Inilah gambaran suasana Amerika Serikat yang menjadi momentum berkembangnya Black Panther Party. Gerakan persamaan hak-hak sipil yang tadinya non-violent berubah menjadi kekerasan di mana-mana. Tahun 1968 menjadi turning point dengan dibunuhnya tokoh persamaan hak-hak sipil Martin Luther King, Jr. dan Senator Robert F. Kennedy yang juga dikenal sebagai proponen persamaan hak.
***
Sejak 1967, Black Panther Party menjadi perhatian serius Direktur FBI J. Edgar Hoover. Selain keberhasilan mereka menggalang sentimen radikal di kalangan kaum kulit hitam, salah satu program mereka yang menjadi sorotan adalah program Free Breakfast for Children itu.
Pada akhir 1969, melalui program FBC, BPP setiap harinya melayani sarapan gratis—meliputi menu susu, bacon, telur, toast—kepada 20 ribu anak di 19 kota serta 23 afiliasi lokal (local affiliates). Seperti halnya Prabowo, BPP percaya pentingnya suatu proses pendidikan di mana anak-anak datang belajar dalam keadaan siap.
Program FBC pada kenyataannya sukses menelanjangi keterbatasan pemerintah dalam mengatasi kesenjangan kemiskinan sekaligus menunjukkan kemampuan BPP yang lebih efektif dalam mengorganisasikan keperluan pangan dasar bagi anak-anak miskin. Gara-gara FBC, media massa Amerika diramaikan headlines yang sebelumnya jarang menjadi isu: kelaparan dan kemiskinan.
Tidak hanya program FBC yang dilaksanakan oleh BPP. Ada sekitar 60 program sosial lainnya juga digagas, yang kemudian pada tahun 1971 mereka namakan Survival Programs. Kenapa pakai kata “survival”? Itu berhubungan dengan slogan para anggota BPP, “survival pending revolution.”
Jadi memang ada suatu revolusi yang sedang mereka cita-citakan.
Program lainnya di bidang kesehatan juga menunjukkan jiwa radikal BPP, namanya Medical Self-defense, di mana mereka memiliki klinik dan ambulans sendiri.
Dan Bobby Seale, pendiri BPP, menunjukkan dengan jelas kepada siapa populismenya sedang berbicara: “There are millions of people who are living below subsistence; welfare mothers, poor white people, Mexican-Americans, Chicano peoples, Latinos, and black people.”
Dari pernyataan itu jelas sekali BPP berpotensi menjadi pelopor cross-racial or multiracial revolutionary movement.
***
Maka J. Edgar Hoover segera memahami situasinya. Ia kemudian menuduh Black Panthers sebagai kelompok penyebar kebencian dan program sarapan gratis sebagai aksi pembangkangan sipil.
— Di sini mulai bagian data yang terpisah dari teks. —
Lemma pools_trusted_verify ts p r h cs :
  configs ts !! p = Some (set_ServerName h (set_RootCAs r cfg)) → pools_ok ts (set_RootCAs r cfg) →
  pools_trusted ts → pools_trusted (fst (run_verify (ClientFull p h true) cs ts)).
Proof.
  intros Hp Hok [Hlen Ht]. rewrite run_full_fst.
  destruct (trust_evolves ts p _ cs Hp Hok) as (r1 & _ & _ & Hgrow & _).
  destruct (trust_if_set_step ts p _ cs true Hp) as [Hstep _]. split; [lia|].
  intros l pool x Hl Hx. destruct (Hstep l pool x Hl Hx) as [(pool1 & Hl1 & Hx1)|(_ & ? & ?)]; [eauto|by right].
Qed.

(** The properties above depend on the TLS part of the store only. *)
Lemma dialer_inv_quiet {A} (call : NE A) : quiet call → keeps dialer_inv call.
Proof.
  intros Hq st Hst. destruct (Hq _ _ st (conj eq_refl eq_refl)) as [Ht Hk].
  unfold dialer_inv. by rewrite Ht, Hk.
Qed.

Lemma pools_trusted_ok ts : pools_trusted ts → pools_ok ts cfg.
Proof.
  intros [Hlen _] l Hl. apply Hpool0, lookup_lt_is_Some in Hl. apply lookup_lt_is_Some. lia.
Qed.

Lemma made_for_grow ts t h cs : made_for ts t h → made_for (mkStore (pools ts) (configs ts ++ cs)) t h.
Proof.
  intros (p & r & ? & ? & Hp & ? & Hok). exists p, r. conjs; auto. simpl. by apply lookup_app_l_Some.
Qed.

(** The configuration a dial uses was made for the host of its address. *)
Lemma cached_config_inv network address h port st st' r :
  SplitHostPort address = Ok (h, port) → dialer_inv st →
  cached_config d cell (Some c) network address h st = (st', r) →
  dialer_inv st' ∧ ∃ t, r = Ok t ∧ made_for (n_tls st') t h.
Proof.
  intros Hsplit (Hc & Htr & k & Hk & Hrem). unfold cached_config. rewrite SE_bind_get, Hk.
  destruct (if _ && _ then _ else _) as [t|] eqn:Hlast.
  { intros [= <- <-]. split; [by split_and!; eauto|]. exists t. split; [done|].
    destruct (String.eqb_spec network (lastNetwork k)); [|done]. simpl in Hlast.
    destruct (String.eqb_spec address (lastAddress k)) as [->|]; [|done].
    destruct (Hrem t Hlast) as (h' & port' & Hs & Hm). rewrite Hsplit in Hs. by injection Hs as <- <-. }
  destruct (client_full_build d _ _ _ h Hc Hfull Hlogger) as (t & Hb & Hf & _).
  unfold mbind, SE_bind, with_tls. rewrite Hb. simpl. intros [= <- <-].
  assert (Hm : made_for (mkStore (pools (n_tls st)) (configs (n_tls st) ++ [set_ServerName h cfg])) t h).
  { exists (length (configs (n_tls st))), (RootCAs cfg).
    assert (set_RootCAs (RootCAs cfg) cfg = cfg) as -> by (by destruct cfg). conjs; auto.
    - apply lookup_lt_Some in Hc. lia.
    - apply new_config_lookup.
    - by left.
    - by apply pools_trusted_ok. }
  split; [|by exists t]. split_and!; simpl; [by apply lookup_app_l_Some|done|].
  eexists. split; [apply list_lookup_insert_eq; by eapply lookup_lt_Some|].
  intros t' [= <-]. simpl. eauto.
Qed.

(** A handshake keeps the invariant; when it succeeds the peer's certificate is
    for the host. *)
Definition verified (h : string) (cs : ConnectionState) : Prop :=
  ∃ leaf rest roots, PeerCertificates cs = leaf :: rest ∧ verifyHostname net_ParseIP leaf h = Ok tt ∧
    chain_ok (c_CASha256 cfg) roots false leaf rest ∧
    match roots with
    | Some l => ∀ x, x ∈ l → allowed_root x
    | None => RootCAs cfg = None
    end.

Lemma full_verified ts p r h cs :
  configs ts !! p = Some (set_ServerName h (set_RootCAs r cfg)) → own_pool r →
  pools_ok ts (set_RootCAs r cfg) → pools_trusted ts →
  snd (run_verify (ClientFull p h true) cs ts) = Ok tt → verified h cs.
Proof.
  intros Hp Hown Hok Htr [Hfp (leaf & rest & Hcs & Hchain & Hhost)]%(ClientFull_accepts _ _ _ _ _ Hp Hok).
  exists leaf, rest, (trusted_roots ts (set_ServerName h (set_RootCAs r cfg)) cs). conjs; [done|done|exact Hchain|].
  unfold trusted_roots. simpl. set (pool := pool_of ts r).
  assert (Hpool : match pool with Some l => ∀ x, x ∈ l → allowed_root x | None => RootCAs cfg = None end).
  { unfold pool, pool_of. destruct r as [l|]; simpl.
    - destruct (pools ts !! l) as [pl|] eqn:Hl; [intros x Hx; by eapply trusted_allowed|].
      destruct (Hok l eq_refl). congruence.
    - destruct Hown as [Hr|(_ & l & Hl & _)]; [congruence|done]. }
  destruct (String.eqb_spec (CATrustedFingerprint cfg) "") as [He|Hne]; [exact Hpool|].
  destruct (hex_DecodeString (CATrustedFingerprint cfg)) as [fp|] eqn:Hhex; simpl; [|exact Hpool].
  destruct (find_ca fp (PeerCertificates cs)) as [ca|] eqn:Hca; [|exact Hpool].
  intros x [->|Hx]%elem_of_add_cert.
  - apply find_ca_spec in Hca as (_ & Hisca & Hsum). right. rewrite Hhex. by subst fp.
  - destruct pool as [l|]; [by apply Hpool|by apply not_elem_of_nil in Hx].
Qed.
Pada September 1968, Hoover menekankan kepada publik Amerika Serikat bahwa BPP adalah ancaman terbesar keamanan dalam negeri. Memo Hoover kepada seluruh kantor FBI menjelaskan pikirannya.
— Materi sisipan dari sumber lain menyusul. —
(** A call, whose answer the caller may ignore. *)
Definition ignore {A} (call : SE client_state net_error A) : SE client_state net_error unit :=
  attempt call ≫= λ _, mret tt.
Definition run_op (cl : Client) (op : client_op) : SE client_state net_error unit :=
  match op with
  | OConnect => ignore (Connect cl)
  | OIsConnected => ignore IsConnected
  | OClose => ignore Close
  | ORead len => ignore (Read len)
  | OWrite b => ignore (Write b)
  | OSetDeadline t => ignore (SetDeadline t)
  | OSetReadDeadline t => ignore (SetReadDeadline t)
  | OSetWriteDeadline t => ignore (SetWriteDeadline t)
  end.

Section runs.
Context (I : net → Prop) (cl : Client) `{!DialerSpec I (dialer cl)}.
Variable net0 : net.

(** Beyond the sockets that were open before, at most that of the connection is
    open. *)
Definition holds_only (id : nat) (n : net) : Prop :=
  is_open net0 id = false ∧ ∀ j, is_open n j = is_open net0 j || (Nat.eqb j id && is_open n j).
Definition holds (st : client_state) : Prop :=
  I (cs_net st) ∧
  (conn st = NilConn ∧ same_open net0 (cs_net st) ∨
   ∃ id, sock_of (conn st) = Some id ∧ holds_only id (cs_net st)).

(** What every call of the client does. *)
Definition call_ok {A} (call : SE client_state net_error A) : Prop :=
  ∀ st, holds st → ∃ st' r, call st = (st', r) ∧ defined r ∧ holds st'.

Lemma sock_not_nil c id : sock_of c = Some id → is_nil c = false.
Proof. by destruct c. Qed.

Lemma holds_kept st n : holds st → n_tls n = n_tls (cs_net st) → caches n = caches (cs_net st) →
  same_open (cs_net st) n → holds (mkCS n (conn st)).
Proof.
  intros [HI Hc] Ht Hk Hs. split; [by apply (spec_tls (cs_net st))|]. simpl.
  destruct Hc as [[? ?]|(id & ? & ? & Ho)]; [left; split; [done|by eapply same_open_trans]|].
  right. exists id. split; [done|]. split; [done|]. intros j. rewrite Hs. apply Ho.
Qed.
“The Free Breakfast for Children (FBC) program promotes at least tacit support for the Black Panther Party (BPP) among naive individuals and, what is more distressing, it provides the BPP with a ready audience composed of highly impressionable youths. Consequently, the FBC represents the best and most influential activity going for the BPP and, as such, is potentially the greatest threat to efforts by authorities to neutralize the BPP and destroy what it stands for.”
Dan Hoover segera mengeksekusi COINTELPRO (counter intelligence program) yang tujuannya adalah menetralisir (melemahkan?) citra BPP, terutama program FBC yang paling memiliki pengaruh di masyarakat. Selain berbagai multisarana dan operasi lintas sektoral, seperti proxy, propaganda, antara lain juga diterapkan standardisasi nutrisi serta penerapan lisensi-lisensi untuk menjamin kualitas.
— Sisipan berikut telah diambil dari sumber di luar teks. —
Lemma ReadAll_honest max_alloc resp limit :
  honest resp → strlen (b_data (Resp_Body resp)) ≤ max_alloc → limit ≠ 0 →
  ReadAllWithLimit max_alloc (Some resp) limit =
    if (limit <? 0) || (strlen (b_data (Resp_Body resp)) <=? limit) then Ok (b_data (Resp_Body resp))
    else if ContentLength resp =? -1 then Ok (stake (Z.to_nat limit) (b_data (Resp_Body resp)))
    else Err (ErrResponseLimit (ContentLength resp) limit).
Proof.
  intros (Herr & Hst & Hcl) Hmax Hl. pose proof (strlen_nonneg (b_data (Resp_Body resp))) as Hpos.
  destruct (ReadAllWithLimit_cases max_alloc resp limit) as
    [[-> Hz]|(Hc0 & _ & _ & [[-> Hlt]|[Hle [[Hc ->]|[Hc ->]]]])].
  - assert (Hlen : strlen (b_data (Resp_Body resp)) = 0) by lia.
    assert (b_data (Resp_Body resp) = "") as ->.
    { destruct (b_data (Resp_Body resp)); [done|]. unfold strlen in Hlen. simpl in Hlen. lia. }
    change (strlen "") with 0. destruct (Z.ltb_spec limit 0); [done|]. by destruct (Z.leb_spec 0 limit); [|lia].
  - destruct (Z.ltb_spec limit 0); [lia|]. destruct (Z.leb_spec (strlen (b_data (Resp_Body resp))) limit); [lia|]. simpl.
    destruct (Z.eqb_spec (ContentLength resp) (-1)); [lia|done].
  - assert (Hlen : ContentLength resp = strlen (b_data (Resp_Body resp))) by lia. rewrite Hlen in *.
    unfold make_bytes, ReadFull. destruct (Z.ltb_spec max_alloc (strlen (b_data (Resp_Body resp)))); [lia|].
    cbn [mbind res_bind]. rewrite Z.leb_refl, stake_all by (unfold strlen; lia).
    destruct (Z.ltb_spec limit 0); [done|]. by destruct (Z.leb_spec (strlen (b_data (Resp_Body resp))) limit); [|lia].
  - assert (Hm : ContentLength resp = -1) by lia. rewrite Hm. unfold copy_limited, io_ReadAll. rewrite Herr.
    destruct (Z.ltb_spec 0 limit), (Z.ltb_spec limit 0); try lia; [|done]. simpl.
    destruct (Z.leb_spec limit (strlen (b_data (Resp_Body resp)))),
      (Z.leb_spec (strlen (b_data (Resp_Body resp))) limit); try done; try lia.
    rewrite stake_all; [done|]. unfold strlen in *. lia.
Qed.

(** C29: Reading with a positive limit never panics and never returns more than
    the limit, whatever length the server announces and whatever it sends; what
    is returned is a prefix of the body.  A longer announced length is an error.
    From a server that announces the right length or none, the whole body is
    returned when it fits the limit (or when there is none); a longer body of
    unknown length is cut at the limit, silently. *)
Theorem ReadAllWithLimit_spec max_alloc resp limit :
  limit ≤ max_alloc →
  (0 < limit →
    defined (ReadAllWithLimit max_alloc (Some resp) limit) ∧
    (∀ b, ReadAllWithLimit max_alloc (Some resp) limit = Ok b → strlen b ≤ limit ∧ prefix_of_body b resp) ∧
    (limit < ContentLength resp → StatusCode resp ≠ StatusNoContent →
      ReadAllWithLimit max_alloc (Some resp) limit = Err (ErrResponseLimit (ContentLength resp) limit))) ∧
  (honest resp → strlen (b_data (Resp_Body resp)) ≤ max_alloc → limit ≠ 0 →
    ReadAllWithLimit max_alloc (Some resp) limit =
      if (limit <? 0) || (strlen (b_data (Resp_Body resp)) <=? limit) then Ok (b_data (Resp_Body resp))
      else if ContentLength resp =? -1 then Ok (stake (Z.to_nat limit) (b_data (Resp_Body resp)))
      else Err (ErrResponseLimit (ContentLength resp) limit)).
Proof.
  intros Hmax. split; [|apply ReadAll_honest]. intros Hl. split; [by apply ReadAll_limited_defined|]. split.
  - intros b. by apply ReadAll_limited.
  - intros Hlt Hst. destruct (ReadAllWithLimit_cases max_alloc resp limit) as
      [[_ ?]|(_ & _ & _ & [[-> _]|[? _]])]; [lia|done|lia].
Qed.

(** A server that announces more than it sends, and one that announces less
    than the limit but sends more. *)
Definition short_response : Response := mkResponse 200 "200 OK" 5 (mkBody "abc" None).
Definition long_response : Response := mkResponse 200 "200 OK" (-1) (mkBody "abcdefgh" None).

Lemma ReadAllWithLimit_spec_witness :
  (0 < 4 →
    defined (ReadAllWithLimit 1000 (Some long_response) 4) ∧
    (∀ b, ReadAllWithLimit 1000 (Some long_response) 4 = Ok b → strlen b ≤ 4 ∧ prefix_of_body b long_response) ∧
    (4 < -1 → 200 ≠ StatusNoContent → ReadAllWithLimit 1000 (Some long_response) 4 = Err (ErrResponseLimit (-1) 4))) ∧
  ReadAllWithLimit 1000 (Some long_response) 4 = Ok "abcd".
Proof.
  destruct (ReadAllWithLimit_spec 1000 long_response 4) as [Hlim Hhon]; [lia|]. split; [exact Hlim|].
  apply Hhon; [|vm_compute; discriminate|lia]. split; [reflexivity|]. split; [discriminate|by left].
Defined.

Example ReadAllWithLimit_runs :
  ReadAllWithLimit 1000 (Some short_response) 4 = Err (ErrResponseLimit 5 4) ∧
  ReadAllWithLimit 1000 (Some short_response) 10 = Err (EreadKnown 5 "unexpected EOF") ∧
  ReadAll 1000 (Some long_response) = Ok "abcdefgh" ∧
  ReadAll 1000 (Some (mkResponse 200 "200 OK" 4611686018427387904 (mkBody "" None))) =
    Panic (PExplicit "makeslice: len out of range").
Proof. vm_compute. done. Qed.

(** ** Headers *)
Section headers.
Context `{MapOrder}.
Implicit Types (h : Header) (k v : string) (l : list (string * string)).

Lemma add_header_Get h kv k : CanonicalHeaderKey k ≠ CanonicalHeaderKey (fst kv) →
  Header_Get (add_header h kv) k = Header_Get h k.
Proof.
  intros Hne. unfold add_header. destruct (_ =? 0); [|done].
  unfold Header_Get. by rewrite Header_values_Set_ne.
Qed.

Lemma strlen_zero s : (strlen s =? 0) = String.eqb s "".
Proof. by destruct s. Qed.

Lemma add_header_Get_eq h kv k : CanonicalHeaderKey k = CanonicalHeaderKey (fst kv) →
  Header_Get (add_header h kv) k = if String.eqb (Header_Get h k) "" then snd kv else Header_Get h k.
Proof.
  intros He. assert (Hg : Header_Get h (fst kv) = Header_Get h k) by (unfold Header_Get, Header_values; by rewrite He).
  unfold add_header. rewrite strlen_zero, Hg. destruct (String.eqb _ ""); [|done].
  unfold Header_Get. by rewrite Header_values_Set.
Qed.

Lemma add_headers_absent l h k : (∀ k' v, (k', v) ∈ l → CanonicalHeaderKey k' ≠ CanonicalHeaderKey k) →
  Header_Get (foldl add_header h l) k = Header_Get h k.
Proof.
  revert h. induction l as [|[k' v] l IH]; intros h Hl; [done|]. simpl. rewrite IH by set_solver.
  apply add_header_Get. simpl. intros He. by destruct (Hl k' v); [left|].
Qed.

Lemma add_headers_Get l h k k' v : NoDup (map CanonicalHeaderKey l.*1) → (k', v) ∈ l →
  CanonicalHeaderKey k' = CanonicalHeaderKey k →
  Header_Get (foldl add_header h l) k = if String.eqb (Header_Get h k) "" then v else Header_Get h k.
Proof.
  revert h. induction l as [|[k1 v1] l IH]; intros h Hnd Hin He; [by apply not_elem_of_nil in Hin|].
  simpl in Hnd. apply NoDup_cons in Hnd as [Hnot Hnd]. simpl.
  assert (Hother : ∀ k2 v2, (k2, v2) ∈ l → CanonicalHeaderKey k2 ≠ CanonicalHeaderKey k1).
  { intros k2 v2 H2 Heq. apply Hnot. rewrite <- Heq. apply list_elem_of_fmap. exists k2. split; [done|].
    apply list_elem_of_fmap. by exists (k2, v2). }
  apply elem_of_cons in Hin as [[= -> ->]|Hin].
  - rewrite add_headers_absent by (intros k2 v2 H2; rewrite <- He; by eapply Hother).
    by apply add_header_Get_eq.
  - rewrite (IH _ Hnd Hin He), add_header_Get; [done|]. simpl. rewrite <- He. by eapply Hother.
Qed.

(** The header round tripper gives a request each of its headers exactly when
    the request has no value for it, under any spelling of the key; headers the
    request has, and all others, reach the transport as they were. *)
Theorem header_RoundTrip_defaults headers t req k :
  NoDup (map CanonicalHeaderKey (map_order headers).*1) →
  Header_Get (r_Header (header_RoundTrip (HeaderRoundTripper (HTTP1 t) headers) req)) k =
    if String.eqb (Header_Get (r_Header req) k) "" then
      match list_find (λ kv, CanonicalHeaderKey (fst kv) = CanonicalHeaderKey k) (map_order headers) with
      | Some (_, (_, v)) => v
      | None => ""
      end
    else Header_Get (r_Header req) k.
Proof.
  intros Hnd. simpl.
  destruct (list_find _ _) as [[i [k' v]]|] eqn:Hf.
  - apply list_find_Some in Hf as (Hi & He & _). simpl in He.
    by apply (add_headers_Get _ _ _ k' v); [|by eapply list_elem_of_lookup_2|].
  - rewrite add_headers_absent.
    + destruct (String.eqb_spec (Header_Get (r_Header req) k) "") as [->|]; done.
    + intros k' v Hin. apply list_find_None in Hf. rewrite Forall_forall in Hf. by apply (Hf (k', v)).
Qed.
End headers.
Dengan cara ini secara bertahap program FBC diintegrasikan ke dalam domain pemerintah karena wajib patuh dengan syarat maupun standar pemerintah. Pengaruh BPP sendiri pada paruh pertama dekade 1970-an sudah jauh berkurang, sekalipun mereka masih aktif sampai 1982. Silakan pelajari sendiri bagaimana COINTELPRO dari FBI terhadap BPP dilakukan, sudah declassified dan materinya banyak di internet.
Jadi, apakah ide Revolusi Putih diilhami FBC dan BPP? Bisa jadi.